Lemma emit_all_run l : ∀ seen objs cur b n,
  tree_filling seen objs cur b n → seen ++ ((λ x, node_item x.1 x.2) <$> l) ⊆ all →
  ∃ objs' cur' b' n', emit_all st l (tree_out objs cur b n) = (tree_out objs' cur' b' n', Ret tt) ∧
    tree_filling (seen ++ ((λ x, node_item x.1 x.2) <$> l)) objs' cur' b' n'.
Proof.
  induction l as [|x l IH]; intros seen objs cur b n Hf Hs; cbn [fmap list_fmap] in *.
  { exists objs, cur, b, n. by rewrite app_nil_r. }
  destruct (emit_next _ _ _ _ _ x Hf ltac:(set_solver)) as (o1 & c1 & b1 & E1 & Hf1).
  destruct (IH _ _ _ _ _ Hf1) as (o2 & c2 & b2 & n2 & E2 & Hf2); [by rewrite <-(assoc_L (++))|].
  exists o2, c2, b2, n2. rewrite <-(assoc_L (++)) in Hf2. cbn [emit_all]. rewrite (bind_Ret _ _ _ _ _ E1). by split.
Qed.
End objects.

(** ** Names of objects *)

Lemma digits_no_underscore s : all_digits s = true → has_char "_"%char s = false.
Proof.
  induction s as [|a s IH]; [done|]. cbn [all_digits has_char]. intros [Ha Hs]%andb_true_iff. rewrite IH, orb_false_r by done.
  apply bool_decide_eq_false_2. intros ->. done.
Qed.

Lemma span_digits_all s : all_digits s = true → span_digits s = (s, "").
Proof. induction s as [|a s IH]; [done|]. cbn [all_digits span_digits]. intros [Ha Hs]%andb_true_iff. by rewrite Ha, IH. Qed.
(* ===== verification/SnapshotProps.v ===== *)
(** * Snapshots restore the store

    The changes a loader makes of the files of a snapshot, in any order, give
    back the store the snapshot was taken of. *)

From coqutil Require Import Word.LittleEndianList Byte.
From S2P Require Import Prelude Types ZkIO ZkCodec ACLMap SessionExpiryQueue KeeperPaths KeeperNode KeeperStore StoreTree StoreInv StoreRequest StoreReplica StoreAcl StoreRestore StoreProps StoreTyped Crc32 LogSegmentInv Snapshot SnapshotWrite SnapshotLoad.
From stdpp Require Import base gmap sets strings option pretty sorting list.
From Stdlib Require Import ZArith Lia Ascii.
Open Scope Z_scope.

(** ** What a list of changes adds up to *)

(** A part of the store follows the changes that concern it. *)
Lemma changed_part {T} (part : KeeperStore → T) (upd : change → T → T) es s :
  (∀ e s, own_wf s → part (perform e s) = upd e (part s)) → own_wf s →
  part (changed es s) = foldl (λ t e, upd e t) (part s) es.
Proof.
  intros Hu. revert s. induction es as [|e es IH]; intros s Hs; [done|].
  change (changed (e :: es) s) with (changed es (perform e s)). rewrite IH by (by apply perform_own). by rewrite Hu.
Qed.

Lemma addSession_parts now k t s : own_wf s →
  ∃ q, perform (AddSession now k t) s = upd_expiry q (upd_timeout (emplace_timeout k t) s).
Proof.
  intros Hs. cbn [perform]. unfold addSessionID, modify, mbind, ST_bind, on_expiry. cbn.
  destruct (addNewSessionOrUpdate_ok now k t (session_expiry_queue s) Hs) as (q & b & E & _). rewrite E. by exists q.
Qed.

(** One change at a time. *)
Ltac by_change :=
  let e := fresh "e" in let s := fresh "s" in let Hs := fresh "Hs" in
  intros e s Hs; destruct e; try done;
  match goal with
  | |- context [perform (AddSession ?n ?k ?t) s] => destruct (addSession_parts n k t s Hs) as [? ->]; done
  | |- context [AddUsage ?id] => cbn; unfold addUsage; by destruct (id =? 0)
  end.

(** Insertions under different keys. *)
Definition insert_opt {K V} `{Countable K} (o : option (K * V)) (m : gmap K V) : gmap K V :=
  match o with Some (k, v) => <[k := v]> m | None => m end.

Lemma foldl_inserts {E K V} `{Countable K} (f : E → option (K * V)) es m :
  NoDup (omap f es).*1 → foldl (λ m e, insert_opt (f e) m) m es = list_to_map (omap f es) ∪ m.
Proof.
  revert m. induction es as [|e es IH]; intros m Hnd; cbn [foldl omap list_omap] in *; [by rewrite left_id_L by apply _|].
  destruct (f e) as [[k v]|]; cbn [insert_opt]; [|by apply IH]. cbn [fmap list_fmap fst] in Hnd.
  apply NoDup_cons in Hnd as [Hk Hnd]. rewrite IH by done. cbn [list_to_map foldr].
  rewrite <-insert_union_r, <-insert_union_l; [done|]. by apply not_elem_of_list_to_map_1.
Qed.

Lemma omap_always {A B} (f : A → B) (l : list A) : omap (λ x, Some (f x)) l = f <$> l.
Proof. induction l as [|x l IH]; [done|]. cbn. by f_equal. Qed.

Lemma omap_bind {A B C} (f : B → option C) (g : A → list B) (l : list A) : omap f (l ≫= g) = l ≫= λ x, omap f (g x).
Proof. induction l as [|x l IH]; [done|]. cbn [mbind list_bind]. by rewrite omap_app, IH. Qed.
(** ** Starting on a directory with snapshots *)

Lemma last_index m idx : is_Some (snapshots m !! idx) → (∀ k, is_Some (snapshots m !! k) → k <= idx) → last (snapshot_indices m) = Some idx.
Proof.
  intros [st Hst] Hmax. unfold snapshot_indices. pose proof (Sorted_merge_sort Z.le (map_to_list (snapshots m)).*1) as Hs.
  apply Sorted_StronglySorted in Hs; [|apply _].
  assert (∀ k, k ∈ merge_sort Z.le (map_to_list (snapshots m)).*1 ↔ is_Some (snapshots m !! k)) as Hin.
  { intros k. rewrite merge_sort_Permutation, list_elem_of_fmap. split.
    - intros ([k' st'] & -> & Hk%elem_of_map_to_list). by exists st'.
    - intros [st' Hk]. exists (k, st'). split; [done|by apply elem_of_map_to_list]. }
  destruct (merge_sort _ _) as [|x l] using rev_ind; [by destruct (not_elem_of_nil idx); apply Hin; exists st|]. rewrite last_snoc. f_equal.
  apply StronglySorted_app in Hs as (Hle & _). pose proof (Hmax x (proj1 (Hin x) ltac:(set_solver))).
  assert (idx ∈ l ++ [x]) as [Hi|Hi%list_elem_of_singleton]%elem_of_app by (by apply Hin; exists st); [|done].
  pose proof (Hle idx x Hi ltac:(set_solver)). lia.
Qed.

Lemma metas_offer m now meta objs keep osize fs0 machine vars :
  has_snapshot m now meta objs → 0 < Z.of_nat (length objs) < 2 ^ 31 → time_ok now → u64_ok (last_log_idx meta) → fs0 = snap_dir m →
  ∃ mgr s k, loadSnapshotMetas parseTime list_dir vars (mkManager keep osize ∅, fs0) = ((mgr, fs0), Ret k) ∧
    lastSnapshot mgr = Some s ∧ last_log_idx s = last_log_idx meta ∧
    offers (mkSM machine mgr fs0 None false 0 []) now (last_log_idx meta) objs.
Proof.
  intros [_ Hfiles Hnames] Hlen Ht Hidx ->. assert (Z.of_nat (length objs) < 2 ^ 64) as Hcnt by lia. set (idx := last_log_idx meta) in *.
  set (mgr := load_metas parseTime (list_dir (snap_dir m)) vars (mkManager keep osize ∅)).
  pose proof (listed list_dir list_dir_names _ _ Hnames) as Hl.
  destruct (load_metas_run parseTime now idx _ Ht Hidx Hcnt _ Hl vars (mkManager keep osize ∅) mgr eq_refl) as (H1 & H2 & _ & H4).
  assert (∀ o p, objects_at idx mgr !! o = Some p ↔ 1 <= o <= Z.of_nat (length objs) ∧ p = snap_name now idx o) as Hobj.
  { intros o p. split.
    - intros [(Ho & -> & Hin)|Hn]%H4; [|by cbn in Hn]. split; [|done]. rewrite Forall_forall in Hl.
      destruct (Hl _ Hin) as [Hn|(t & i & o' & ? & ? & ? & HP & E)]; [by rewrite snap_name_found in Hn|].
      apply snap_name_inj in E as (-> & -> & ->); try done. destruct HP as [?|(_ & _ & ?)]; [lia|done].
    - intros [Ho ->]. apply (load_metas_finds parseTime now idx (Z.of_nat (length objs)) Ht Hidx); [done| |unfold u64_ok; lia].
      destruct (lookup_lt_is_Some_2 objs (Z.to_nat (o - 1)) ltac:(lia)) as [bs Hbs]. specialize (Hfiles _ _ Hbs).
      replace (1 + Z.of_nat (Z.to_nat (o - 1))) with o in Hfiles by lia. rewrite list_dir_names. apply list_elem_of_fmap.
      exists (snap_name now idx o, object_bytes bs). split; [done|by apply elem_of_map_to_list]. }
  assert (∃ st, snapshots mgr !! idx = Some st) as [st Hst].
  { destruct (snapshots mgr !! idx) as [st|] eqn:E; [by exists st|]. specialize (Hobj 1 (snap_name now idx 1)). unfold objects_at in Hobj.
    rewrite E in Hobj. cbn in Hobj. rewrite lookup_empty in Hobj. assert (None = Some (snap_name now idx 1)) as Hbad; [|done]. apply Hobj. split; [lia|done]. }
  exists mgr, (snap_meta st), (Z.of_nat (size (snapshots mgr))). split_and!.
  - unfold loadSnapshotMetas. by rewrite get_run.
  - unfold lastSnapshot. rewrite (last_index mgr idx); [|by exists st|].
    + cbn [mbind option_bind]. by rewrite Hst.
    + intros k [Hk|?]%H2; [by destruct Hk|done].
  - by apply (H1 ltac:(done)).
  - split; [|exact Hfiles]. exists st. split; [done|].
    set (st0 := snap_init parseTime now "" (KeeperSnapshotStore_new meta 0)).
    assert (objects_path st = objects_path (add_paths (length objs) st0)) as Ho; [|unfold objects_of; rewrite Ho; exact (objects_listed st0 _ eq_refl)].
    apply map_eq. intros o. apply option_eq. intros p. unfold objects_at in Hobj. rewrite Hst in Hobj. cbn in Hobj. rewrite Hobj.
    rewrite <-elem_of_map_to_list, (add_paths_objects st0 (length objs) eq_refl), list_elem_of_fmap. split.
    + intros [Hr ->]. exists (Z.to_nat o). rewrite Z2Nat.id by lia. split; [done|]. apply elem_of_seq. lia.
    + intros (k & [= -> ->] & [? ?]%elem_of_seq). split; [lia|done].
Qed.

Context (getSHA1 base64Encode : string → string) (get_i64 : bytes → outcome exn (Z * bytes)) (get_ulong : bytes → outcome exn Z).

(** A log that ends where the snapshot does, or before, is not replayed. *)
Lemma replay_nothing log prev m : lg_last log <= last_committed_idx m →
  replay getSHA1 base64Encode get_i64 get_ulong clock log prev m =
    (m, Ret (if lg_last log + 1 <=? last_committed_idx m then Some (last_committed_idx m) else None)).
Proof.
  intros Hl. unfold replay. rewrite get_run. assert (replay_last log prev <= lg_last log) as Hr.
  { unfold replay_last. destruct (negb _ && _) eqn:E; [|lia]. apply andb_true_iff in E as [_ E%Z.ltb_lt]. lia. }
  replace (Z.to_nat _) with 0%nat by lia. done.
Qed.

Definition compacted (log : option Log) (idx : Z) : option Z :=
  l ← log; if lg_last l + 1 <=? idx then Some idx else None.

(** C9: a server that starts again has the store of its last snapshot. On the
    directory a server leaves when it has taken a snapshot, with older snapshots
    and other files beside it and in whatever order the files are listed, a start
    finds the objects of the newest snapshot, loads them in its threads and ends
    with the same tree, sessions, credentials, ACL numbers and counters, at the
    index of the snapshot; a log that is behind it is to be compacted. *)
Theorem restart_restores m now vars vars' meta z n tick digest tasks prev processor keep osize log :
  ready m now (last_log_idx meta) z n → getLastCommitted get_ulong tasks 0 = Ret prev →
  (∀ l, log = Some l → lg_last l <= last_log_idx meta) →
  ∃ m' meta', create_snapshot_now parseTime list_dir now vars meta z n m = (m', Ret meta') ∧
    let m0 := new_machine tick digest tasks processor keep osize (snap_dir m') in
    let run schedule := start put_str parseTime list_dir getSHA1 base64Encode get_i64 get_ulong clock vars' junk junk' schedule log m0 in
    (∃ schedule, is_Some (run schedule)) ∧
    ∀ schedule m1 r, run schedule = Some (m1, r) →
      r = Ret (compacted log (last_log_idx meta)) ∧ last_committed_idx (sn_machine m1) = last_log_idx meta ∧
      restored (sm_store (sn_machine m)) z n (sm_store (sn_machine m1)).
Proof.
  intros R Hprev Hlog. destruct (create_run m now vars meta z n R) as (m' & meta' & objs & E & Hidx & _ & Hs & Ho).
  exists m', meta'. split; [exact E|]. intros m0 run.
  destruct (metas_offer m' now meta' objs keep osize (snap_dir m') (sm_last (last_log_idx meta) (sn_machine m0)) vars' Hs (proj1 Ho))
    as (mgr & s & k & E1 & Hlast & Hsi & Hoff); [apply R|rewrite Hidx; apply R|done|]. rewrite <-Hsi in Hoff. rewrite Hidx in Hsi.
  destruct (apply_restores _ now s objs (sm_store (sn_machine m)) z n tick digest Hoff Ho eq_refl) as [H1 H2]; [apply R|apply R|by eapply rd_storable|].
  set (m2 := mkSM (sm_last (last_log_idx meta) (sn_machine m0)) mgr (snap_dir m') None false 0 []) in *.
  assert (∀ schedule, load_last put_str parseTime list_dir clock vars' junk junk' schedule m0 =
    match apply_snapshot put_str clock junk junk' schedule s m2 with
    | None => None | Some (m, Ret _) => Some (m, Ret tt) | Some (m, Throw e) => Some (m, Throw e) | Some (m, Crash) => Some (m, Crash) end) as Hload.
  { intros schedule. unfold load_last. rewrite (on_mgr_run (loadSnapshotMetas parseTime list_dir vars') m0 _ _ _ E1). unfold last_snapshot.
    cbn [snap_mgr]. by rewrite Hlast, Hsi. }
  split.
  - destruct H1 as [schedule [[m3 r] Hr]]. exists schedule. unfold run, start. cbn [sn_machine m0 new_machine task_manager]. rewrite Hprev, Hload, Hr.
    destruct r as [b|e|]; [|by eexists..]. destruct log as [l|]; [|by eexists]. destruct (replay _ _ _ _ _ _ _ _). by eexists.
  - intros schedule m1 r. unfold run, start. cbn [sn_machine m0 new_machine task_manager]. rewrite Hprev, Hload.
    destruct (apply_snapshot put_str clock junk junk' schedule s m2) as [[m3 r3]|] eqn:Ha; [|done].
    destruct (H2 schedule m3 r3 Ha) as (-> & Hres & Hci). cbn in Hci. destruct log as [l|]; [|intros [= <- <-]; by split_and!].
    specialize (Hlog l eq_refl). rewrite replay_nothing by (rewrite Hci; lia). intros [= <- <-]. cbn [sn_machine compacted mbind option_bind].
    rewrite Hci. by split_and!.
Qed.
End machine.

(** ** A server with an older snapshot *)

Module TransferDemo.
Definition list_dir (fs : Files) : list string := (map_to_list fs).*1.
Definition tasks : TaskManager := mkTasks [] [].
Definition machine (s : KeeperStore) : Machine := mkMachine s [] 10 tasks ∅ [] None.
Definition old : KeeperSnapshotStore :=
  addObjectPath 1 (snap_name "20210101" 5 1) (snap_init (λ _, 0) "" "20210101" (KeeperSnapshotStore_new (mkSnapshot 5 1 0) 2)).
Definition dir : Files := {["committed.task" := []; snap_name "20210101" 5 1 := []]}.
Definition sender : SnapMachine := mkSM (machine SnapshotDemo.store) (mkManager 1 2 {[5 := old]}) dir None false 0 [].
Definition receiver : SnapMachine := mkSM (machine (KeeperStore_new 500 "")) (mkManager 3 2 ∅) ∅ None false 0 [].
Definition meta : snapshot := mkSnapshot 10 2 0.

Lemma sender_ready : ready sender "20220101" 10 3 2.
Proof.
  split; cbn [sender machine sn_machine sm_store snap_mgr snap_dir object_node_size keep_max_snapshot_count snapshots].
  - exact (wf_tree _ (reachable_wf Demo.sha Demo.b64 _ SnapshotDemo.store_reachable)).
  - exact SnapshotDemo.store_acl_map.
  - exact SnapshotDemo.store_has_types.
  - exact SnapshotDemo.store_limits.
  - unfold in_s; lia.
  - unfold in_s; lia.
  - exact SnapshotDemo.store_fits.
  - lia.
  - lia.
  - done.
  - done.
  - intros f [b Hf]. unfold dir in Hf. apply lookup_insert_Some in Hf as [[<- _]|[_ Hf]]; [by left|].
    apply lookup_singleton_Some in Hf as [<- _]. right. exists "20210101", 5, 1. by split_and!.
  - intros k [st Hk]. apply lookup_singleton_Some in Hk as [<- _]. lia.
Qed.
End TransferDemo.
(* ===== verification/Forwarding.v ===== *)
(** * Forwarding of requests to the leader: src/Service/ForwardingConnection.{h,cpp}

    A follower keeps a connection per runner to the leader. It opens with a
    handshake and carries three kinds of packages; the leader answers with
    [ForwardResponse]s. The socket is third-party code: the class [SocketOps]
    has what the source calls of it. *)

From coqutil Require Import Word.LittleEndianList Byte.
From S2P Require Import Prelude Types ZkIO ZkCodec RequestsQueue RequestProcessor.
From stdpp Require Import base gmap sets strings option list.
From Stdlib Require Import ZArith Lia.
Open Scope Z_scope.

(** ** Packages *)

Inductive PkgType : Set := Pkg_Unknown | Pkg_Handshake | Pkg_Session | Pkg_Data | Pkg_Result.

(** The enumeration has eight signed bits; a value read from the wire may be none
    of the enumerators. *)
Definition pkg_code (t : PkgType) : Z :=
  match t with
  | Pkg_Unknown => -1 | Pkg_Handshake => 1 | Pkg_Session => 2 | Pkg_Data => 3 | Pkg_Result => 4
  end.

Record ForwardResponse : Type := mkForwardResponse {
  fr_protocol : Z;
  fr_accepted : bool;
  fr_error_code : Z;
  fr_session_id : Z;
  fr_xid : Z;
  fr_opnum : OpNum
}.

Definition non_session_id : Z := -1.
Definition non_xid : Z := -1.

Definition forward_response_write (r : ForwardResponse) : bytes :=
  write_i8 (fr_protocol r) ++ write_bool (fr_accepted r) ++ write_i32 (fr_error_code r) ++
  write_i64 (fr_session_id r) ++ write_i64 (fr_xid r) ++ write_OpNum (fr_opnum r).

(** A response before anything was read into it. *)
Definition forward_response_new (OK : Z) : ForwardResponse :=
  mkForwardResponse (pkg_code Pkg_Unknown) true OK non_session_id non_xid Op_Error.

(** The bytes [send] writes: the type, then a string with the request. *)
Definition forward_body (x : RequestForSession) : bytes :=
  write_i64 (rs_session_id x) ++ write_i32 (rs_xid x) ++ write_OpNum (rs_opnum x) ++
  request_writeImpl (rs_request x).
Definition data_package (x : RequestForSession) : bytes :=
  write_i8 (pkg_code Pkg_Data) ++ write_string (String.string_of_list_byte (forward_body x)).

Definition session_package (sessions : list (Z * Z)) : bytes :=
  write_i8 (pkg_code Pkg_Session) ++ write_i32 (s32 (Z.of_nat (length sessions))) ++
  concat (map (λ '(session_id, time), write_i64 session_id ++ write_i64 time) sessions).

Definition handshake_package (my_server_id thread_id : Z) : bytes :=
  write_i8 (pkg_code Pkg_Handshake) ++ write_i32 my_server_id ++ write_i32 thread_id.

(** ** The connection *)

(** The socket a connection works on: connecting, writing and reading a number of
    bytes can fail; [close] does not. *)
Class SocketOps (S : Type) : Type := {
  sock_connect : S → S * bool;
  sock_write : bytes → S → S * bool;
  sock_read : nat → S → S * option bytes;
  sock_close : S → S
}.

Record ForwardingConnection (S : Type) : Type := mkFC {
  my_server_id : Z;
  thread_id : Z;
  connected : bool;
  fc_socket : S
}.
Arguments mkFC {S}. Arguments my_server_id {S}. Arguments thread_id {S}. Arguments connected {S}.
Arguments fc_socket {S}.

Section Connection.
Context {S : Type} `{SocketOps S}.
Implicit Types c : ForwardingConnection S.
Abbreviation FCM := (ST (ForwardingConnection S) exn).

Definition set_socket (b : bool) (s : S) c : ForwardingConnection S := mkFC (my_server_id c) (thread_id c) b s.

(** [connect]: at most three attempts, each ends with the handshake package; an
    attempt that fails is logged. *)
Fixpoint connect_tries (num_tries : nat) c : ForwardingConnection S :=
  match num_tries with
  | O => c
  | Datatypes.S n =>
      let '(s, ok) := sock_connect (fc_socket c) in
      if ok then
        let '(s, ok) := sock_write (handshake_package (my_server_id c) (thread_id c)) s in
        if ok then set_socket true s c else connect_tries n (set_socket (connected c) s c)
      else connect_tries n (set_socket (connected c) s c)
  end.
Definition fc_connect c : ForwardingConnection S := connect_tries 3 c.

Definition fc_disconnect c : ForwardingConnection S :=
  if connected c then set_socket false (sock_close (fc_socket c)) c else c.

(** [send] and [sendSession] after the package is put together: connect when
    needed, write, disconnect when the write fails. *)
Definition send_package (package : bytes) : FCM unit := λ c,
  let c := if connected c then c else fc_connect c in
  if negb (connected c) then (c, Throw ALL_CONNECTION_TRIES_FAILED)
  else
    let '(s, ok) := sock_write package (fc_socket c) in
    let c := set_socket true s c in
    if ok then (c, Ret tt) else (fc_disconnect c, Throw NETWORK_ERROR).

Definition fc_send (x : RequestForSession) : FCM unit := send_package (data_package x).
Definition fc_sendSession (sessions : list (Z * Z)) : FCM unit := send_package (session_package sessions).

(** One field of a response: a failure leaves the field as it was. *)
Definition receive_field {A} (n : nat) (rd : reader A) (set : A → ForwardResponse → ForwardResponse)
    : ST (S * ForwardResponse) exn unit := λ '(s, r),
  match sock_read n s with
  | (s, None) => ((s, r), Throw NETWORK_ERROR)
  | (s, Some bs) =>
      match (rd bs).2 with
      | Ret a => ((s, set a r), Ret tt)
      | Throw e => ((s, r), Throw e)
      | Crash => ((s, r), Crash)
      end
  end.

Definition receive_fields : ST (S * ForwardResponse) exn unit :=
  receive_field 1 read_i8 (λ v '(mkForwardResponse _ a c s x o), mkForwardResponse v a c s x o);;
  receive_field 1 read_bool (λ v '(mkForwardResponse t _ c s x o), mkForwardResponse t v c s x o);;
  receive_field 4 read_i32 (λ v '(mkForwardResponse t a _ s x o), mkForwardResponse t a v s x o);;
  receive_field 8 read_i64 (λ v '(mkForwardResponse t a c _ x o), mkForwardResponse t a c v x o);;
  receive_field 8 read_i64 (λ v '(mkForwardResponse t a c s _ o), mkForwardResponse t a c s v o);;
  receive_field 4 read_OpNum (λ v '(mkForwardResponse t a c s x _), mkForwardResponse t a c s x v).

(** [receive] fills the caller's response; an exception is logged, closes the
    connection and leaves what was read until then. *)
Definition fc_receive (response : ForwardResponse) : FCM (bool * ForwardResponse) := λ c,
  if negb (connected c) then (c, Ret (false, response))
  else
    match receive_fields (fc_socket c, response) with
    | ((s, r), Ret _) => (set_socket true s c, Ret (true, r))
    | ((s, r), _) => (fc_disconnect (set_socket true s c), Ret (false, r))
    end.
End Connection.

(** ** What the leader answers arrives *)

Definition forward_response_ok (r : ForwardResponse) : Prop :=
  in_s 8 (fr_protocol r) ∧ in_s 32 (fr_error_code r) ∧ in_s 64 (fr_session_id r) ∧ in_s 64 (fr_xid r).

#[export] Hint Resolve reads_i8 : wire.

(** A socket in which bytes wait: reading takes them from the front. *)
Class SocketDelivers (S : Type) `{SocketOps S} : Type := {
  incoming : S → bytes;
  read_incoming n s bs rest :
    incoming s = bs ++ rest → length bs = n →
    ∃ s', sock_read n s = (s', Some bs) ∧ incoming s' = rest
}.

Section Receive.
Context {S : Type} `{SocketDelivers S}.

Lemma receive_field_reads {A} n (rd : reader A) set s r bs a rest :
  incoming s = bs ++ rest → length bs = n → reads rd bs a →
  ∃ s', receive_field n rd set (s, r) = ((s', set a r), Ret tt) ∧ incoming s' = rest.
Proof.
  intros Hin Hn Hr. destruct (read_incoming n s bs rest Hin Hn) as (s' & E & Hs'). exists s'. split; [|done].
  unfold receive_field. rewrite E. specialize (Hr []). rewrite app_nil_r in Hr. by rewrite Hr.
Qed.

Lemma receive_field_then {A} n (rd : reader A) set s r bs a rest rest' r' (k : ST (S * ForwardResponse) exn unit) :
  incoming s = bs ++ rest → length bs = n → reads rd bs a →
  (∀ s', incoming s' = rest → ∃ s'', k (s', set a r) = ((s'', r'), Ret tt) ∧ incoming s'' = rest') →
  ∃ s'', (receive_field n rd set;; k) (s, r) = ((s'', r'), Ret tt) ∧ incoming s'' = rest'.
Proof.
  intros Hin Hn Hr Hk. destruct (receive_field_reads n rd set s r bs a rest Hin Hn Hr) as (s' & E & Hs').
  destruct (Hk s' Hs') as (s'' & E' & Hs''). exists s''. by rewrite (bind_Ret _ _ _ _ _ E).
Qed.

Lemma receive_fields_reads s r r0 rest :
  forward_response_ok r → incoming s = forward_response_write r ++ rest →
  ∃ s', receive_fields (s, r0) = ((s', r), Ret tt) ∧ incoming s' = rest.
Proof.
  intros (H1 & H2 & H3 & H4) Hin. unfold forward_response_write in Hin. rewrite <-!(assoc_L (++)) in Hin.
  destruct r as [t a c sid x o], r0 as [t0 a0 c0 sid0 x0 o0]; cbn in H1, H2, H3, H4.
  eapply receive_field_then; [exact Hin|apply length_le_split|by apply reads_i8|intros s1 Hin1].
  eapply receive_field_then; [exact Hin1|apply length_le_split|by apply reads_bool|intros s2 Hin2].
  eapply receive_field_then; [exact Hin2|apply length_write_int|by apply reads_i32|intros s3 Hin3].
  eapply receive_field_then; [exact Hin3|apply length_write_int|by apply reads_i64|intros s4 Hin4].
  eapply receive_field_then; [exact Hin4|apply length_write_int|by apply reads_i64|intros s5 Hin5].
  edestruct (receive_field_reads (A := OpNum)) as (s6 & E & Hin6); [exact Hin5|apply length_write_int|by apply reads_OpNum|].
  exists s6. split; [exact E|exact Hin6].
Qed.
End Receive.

########

Using the records above, set down exactly the lines from the one with "offers (mkSM machine" through the one with "apply snap_name_inj in", inclusive, and nothing more.

    offers (mkSM machine mgr fs0 None false 0 []) now (last_log_idx meta) objs.
Proof.
  intros [_ Hfiles Hnames] Hlen Ht Hidx ->. assert (Z.of_nat (length objs) < 2 ^ 64) as Hcnt by lia. set (idx := last_log_idx meta) in *.
  set (mgr := load_metas parseTime (list_dir (snap_dir m)) vars (mkManager keep osize ∅)).
  pose proof (listed list_dir list_dir_names _ _ Hnames) as Hl.
  destruct (load_metas_run parseTime now idx _ Ht Hidx Hcnt _ Hl vars (mkManager keep osize ∅) mgr eq_refl) as (H1 & H2 & _ & H4).
  assert (∀ o p, objects_at idx mgr !! o = Some p ↔ 1 <= o <= Z.of_nat (length objs) ∧ p = snap_name now idx o) as Hobj.
  { intros o p. split.
    - intros [(Ho & -> & Hin)|Hn]%H4; [|by cbn in Hn]. split; [|done]. rewrite Forall_forall in Hl.
      destruct (Hl _ Hin) as [Hn|(t & i & o' & ? & ? & ? & HP & E)]; [by rewrite snap_name_found in Hn|].
      apply snap_name_inj in E as (-> & -> & ->); try done. destruct HP as [?|(_ & _ & ?)]; [lia|done].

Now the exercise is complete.